Circle Map – Used for Defining in Context

Questions to Ask - How are you defining this thing or idea? What is the context?

 

  • Parts of Speech - Use it to break up parts of speech. In the center have consonants, vowels, verbs, nouns, etc, and have the students fill out the surrounding bubble with what they know.

  • Short writing – for short writing planning have them write the topic in the center and then the details around it. A small moment and the details that make it up, All about them and what they feel makes them up.

  • Pre-Assessment – When starting a new topic (dystopian literature, Shakespeare, plant biology, different cultures), have students put the topic in the center and have them fill out what they know, or think they know, in the surrounding circle.

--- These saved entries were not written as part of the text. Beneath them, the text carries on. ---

Lemma appendAll_cons fuel s t ts acc :
  appendAll fuel s (t :: ts) (Some acc)
  = appendAll fuel s ts (appendFreeVariables fuel s acc t).
Proof. reflexivity. Qed.

Lemma appendFreeVariables_S fuel s fvs t :
  appendFreeVariables (S fuel) s fvs t =
  match t with
  | Ref p =>
      match ref s p with
      | Nil => Some (if existsb (Nat.eqb p) fvs then fvs else fvs ++ [p])
      | r => appendFreeVariables fuel s fvs r
      end
  | Compound _ args => appendAll fuel s args (Some fvs)
  | _ => Some fvs
  end.
Proof. reflexivity. Qed.

Lemma FreeVariables_appendAll fuel s ts :
  FreeVariables fuel s ts = appendAll fuel s ts (Some []).
Proof. reflexivity. Qed.

(** What a traversal adds to the variables found so far: new variables
    behind, each of them once, and unbound. *)
Definition adds (s : Store) (acc out : list nat) : Prop :=
  acc `prefix_of` out /\ (NoDup acc -> NoDup out) /\
  (forall p, p ∈ out -> p ∈ acc \/ ref s p = Nil).

Lemma adds_refl s acc : adds s acc acc.
Proof. split; [reflexivity|]. split; auto. Qed.

Lemma adds_trans s a b c : adds s a b -> adds s b c -> adds s a c.
Proof.
  intros (H1 & H2 & H3) (H4 & H5 & H6). split; [etrans; eassumption|].
  split; [auto|]. intros p Hp. destruct (H6 p Hp) as [Hb|Hn]; [apply H3; exact Hb|auto].
Qed.

Lemma existsb_elem p fvs : existsb (Nat.eqb p) fvs = true <-> p ∈ fvs.
Proof.
  rewrite existsb_exists. split.
  - intros (x & Hx & E). apply Nat.eqb_eq in E as ->. apply list_elem_of_In. exact Hx.
  - intros H. exists p. split; [apply list_elem_of_In; exact H|apply Nat.eqb_refl].
Qed.

Lemma appendAll_adds fuel s ts :
  (forall t acc out, appendFreeVariables fuel s acc t = Some out -> adds s acc out) ->
  forall acc out, appendAll fuel s ts (Some acc) = Some out -> adds s acc out.
Proof.
  intros Hstep. induction ts as [|t ts IH]; intros acc out H.
  - injection H as <-. apply adds_refl.
  - rewrite appendAll_cons in H.
    destruct (appendFreeVariables fuel s acc t) as [mid|] eqn:E;
      [|rewrite appendAll_None in H; discriminate H].
    eapply adds_trans; [apply (Hstep _ _ _ E)|apply IH; exact H].
Qed.

Lemma appendFreeVariables_adds fuel s : forall t acc out,
  appendFreeVariables fuel s acc t = Some out -> adds s acc out.
Proof.
  induction fuel as [|fuel IH]; intros t acc out H; [discriminate H|].
  rewrite appendFreeVariables_S in H.
  destruct t as [|a|z|x|p|f args]; try (injection H as <-; apply adds_refl).
  - destruct (ref s p) eqn:Ep; try (apply (IH _ _ _ H)).
    injection H as <-. destruct (existsb (Nat.eqb p) acc) eqn:Ex; [apply adds_refl|].
    split; [apply prefix_app_r; reflexivity|]. split.
    + intros Hnd. apply NoDup_app. split; [exact Hnd|]. split; [|apply NoDup_singleton].
      intros x Hx Hx'. apply list_elem_of_singleton in Hx' as ->.
      apply existsb_elem in Hx. congruence.
    + intros q Hq. apply elem_of_app in Hq as [Hq|Hq]; [left; exact Hq|].
      apply list_elem_of_singleton in Hq as ->. right. exact Ep.
  - apply (appendAll_adds fuel s args IH _ _ H).
Qed.

(** A traversal sees the cells that are bound and the unbound variables it
    returns: in a store that agrees on them it goes the same way. *)
Lemma appendFreeVariables_same fuel s s2 : forall t acc out,
  appendFreeVariables fuel s acc t = Some out ->
  (forall p, ref s p <> Nil \/ p ∈ out -> ref s2 p = ref s p) ->
  appendFreeVariables fuel s2 acc t = Some out.
Proof.
  induction fuel as [|fuel IH]; intros t acc out H Hsame; [discriminate H|].
  rewrite appendFreeVariables_S in *.
  destruct t as [|a|z|x|p|f args]; try exact H.
  - destruct (ref s p) eqn:Ep.
    + assert (Hin : p ∈ out).
      { injection H as <-. destruct (existsb (Nat.eqb p) acc) eqn:Ex.
        - apply existsb_elem. exact Ex.
        - apply elem_of_app. right. apply list_elem_of_singleton. reflexivity. }
      rewrite (Hsame p (or_intror Hin)), Ep. exact H.
    + rewrite (Hsame p) by (left; rewrite Ep; discriminate). rewrite Ep. apply IH; assumption.
    + rewrite (Hsame p) by (left; rewrite Ep; discriminate). rewrite Ep. apply IH; assumption.
    + rewrite (Hsame p) by (left; rewrite Ep; discriminate). rewrite Ep. apply IH; assumption.
    + rewrite (Hsame p) by (left; rewrite Ep; discriminate). rewrite Ep. apply IH; assumption.
    + rewrite (Hsame p) by (left; rewrite Ep; discriminate). rewrite Ep. apply IH; assumption.
  - clear f. revert acc H. induction args as [|a args IHargs]; intros acc H; [exact H|].
    rewrite appendAll_cons in *.
    destruct (appendFreeVariables fuel s acc a) as [mid|] eqn:E;
      [|rewrite appendAll_None in H; discriminate H].
    pose proof (appendAll_adds fuel s args (appendFreeVariables_adds fuel s) _ _ H)
      as (Hpre & _).
    rewrite (IH a acc mid E).
    + apply IHargs. exact H.
    + intros q [Hq|Hq]; apply Hsame; [left; exact Hq|right].
      destruct Hpre as [k ->]. apply elem_of_app. left. exact Hq.
Qed.

Lemma ref_reset vs : forall s p,
  ref (fold_left (fun s v => setRef v Nil s) vs s) p = if decide (p ∈ vs) then Nil else ref s p.
Proof.
  induction vs as [|v vs IH]; intros s p; cbn [fold_left].
  - destruct (decide (p ∈ [])) as [H|_]; [apply elem_of_nil in H; destruct H|reflexivity].
  - rewrite IH. destruct (decide (p ∈ vs)) as [Hin|Hnin].
    + destruct (decide (p ∈ v :: vs)) as [_|Hn]; [reflexivity|].
      exfalso. apply Hn. apply elem_of_cons. auto.
    + destruct (decide (p = v)) as [->|Hne].
      * rewrite ref_setRef. destruct (decide (v ∈ v :: vs)) as [_|Hn]; [reflexivity|].
        exfalso. apply Hn. apply elem_of_cons. auto.
      * rewrite ref_setRef_ne by congruence.
        destruct (decide (p ∈ v :: vs)) as [Hin|_]; [|reflexivity].
        apply elem_of_cons in Hin as [?|?]; contradiction.
Qed.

  • Math – Use it to show equivalent fractions or different ways to create a whole number.

  • About Me (or characters) – Have students place their name (or character’s) in the center with the surrounding circle showing what they feel makes them, them. Add a frame of reference to show people or events that have had an effect on them.

  • Add a Frame of Reference – help them study or learn how to back up a claim by asking them how they know this and have it outside of the circle as their frame of reference. Have them point to anything they’ve used to find this info.

 

Bubble Map – Used for Describing

Questions to Ask – How are you describing this thing? Which adjectives would best describe this thing?

  • This one is infinitely versatile! Have students show what defines different elements, characters, a true friend, acceptable behavior, moments in history; the list goes on and on.

 

Double Bubble Map – Used for Comparing and Contrasting

Questions to Ask – What are the similar and different qualities of these things?

  • Life cycles - Compare and contrast different life cycles.

  • Characters - Compare and contrast characters. This helped shed some light on Valentine’s true personality in Ender’s Game.

  • Ice Breaker – Pair students to share about themselves and have them map out their differences and their similarities.

  • Countries – have students chart out what similarities countries they are studying share and how they differ. Have them go further and ask why.

  • Government – Have students better understand how different countries are governed by having them compare and contrast.